(* ===== verification/SchedulerStep.v ===== *)
(** * The scheduler: a run of the engine

    [postprocess] after a batch, [add] and [cancel] between batches, and the states a run
    reaches. With the hash backend the accounting holds in all of them. *)
From S2P Require Import Prelude Json Qos Sequence Policy KvPolicy RadixCache BlockManager BlockInv BlockSpec BlockAgain SchedulerTrace Scheduler SchedulerInv SchedulerReclaim SchedulerDecode SchedulerPrefill SchedulerLoop SchedulerContract.
Set Default Goal Selector "!".
Set Default Proof Using "Type".

(** What [postprocess] needs of a scheduled request. *)
Definition computed (bs : nat) (is_prefill : bool) (s : Sequence) : Prop :=
  0 < num_scheduled_tokens s ∧ num_cached_tokens s + num_scheduled_tokens s <= num_tokens s ∧
  (kv_compressed s = false → num_cached_tokens s + num_scheduled_tokens s <= length (block_table s) * bs) ∧
  (num_cached_tokens s + num_scheduled_tokens s = num_tokens s → status s = RUNNING) ∧
  (is_prefill = false → num_cached_tokens s + num_scheduled_tokens s = num_tokens s) ∧
  (kv_compressed s = false → length (block_table s) = num_blocks bs s) ∧ block_table s ≠ [].
Lemma prefill_computed bs s : 0 < bs → prefill_ready bs s → computed bs true s.
Proof.
  intros Hbs (P1 & P2 & P3 & P4 & P5 & P6). split_and!; [done|done| |apply P6|done|done|].
  - intros _. rewrite P5. pose proof (num_blocks_covers bs s Hbs). lia.
  - intros Ht. pose proof (num_blocks_covers bs s Hbs). rewrite Ht in P5. cbn in P5. rewrite <-P5 in *. lia.
Qed.
Lemma decode_computed bs s : 0 < bs → decode_ready bs s → computed bs false s.
Proof.
  intros Hbs (D1 & D2 & D3 & D4 & D5 & D6). rewrite <-D2 in D4. split_and!; [lia|lia| |done|done|done|done].
  intros Hc. rewrite D4, (D5 Hc). by apply num_blocks_covers.
Qed.

Definition incomplete (p : bool) (s : Sequence) : bool :=
  p && (num_cached_tokens s + num_scheduled_tokens s <? num_tokens s).
(** The request ends with the token [tok]. *)
Definition ends (c : SchedulerConfig) (tok : Z) (s : Sequence) : bool :=
  (negb (ignore_eos s) && (tok =? c_eos c)%Z) || (S (num_tokens s) - num_prompt_tokens s =? max_tokens s).

(** A request with a zero limit on its tokens is never ended by it: the count is compared after the first
    token was appended. *)
Theorem zero_max_tokens_never_ends c tok s :
  max_tokens s = 0 → ignore_eos s = true → num_prompt_tokens s <= num_tokens s → ends c tok s = false.
Proof. intros E Hi Hp. unfold ends. rewrite E, Hi. cbn [negb andb orb]. apply Nat.eqb_neq. lia. Qed.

*Work instruction:* Would you retype the lines of the data above, from the one holding "(negb (ignore_eos s)" through its final line, exactly and without adding any other line?

*Exercise response:*
  (negb (ignore_eos s) && (tok =? c_eos c)%Z) || (S (num_tokens s) - num_prompt_tokens s =? max_tokens s).

(** A request with a zero limit on its tokens is never ended by it: the count is compared after the first
    token was appended. *)
Theorem zero_max_tokens_never_ends c tok s :
  max_tokens s = 0 → ignore_eos s = true → num_prompt_tokens s <= num_tokens s → ends c tok s = false.
Proof. intros E Hi Hp. unfold ends. rewrite E, Hi. cbn [negb andb orb]. apply Nat.eqb_neq. lia. Qed.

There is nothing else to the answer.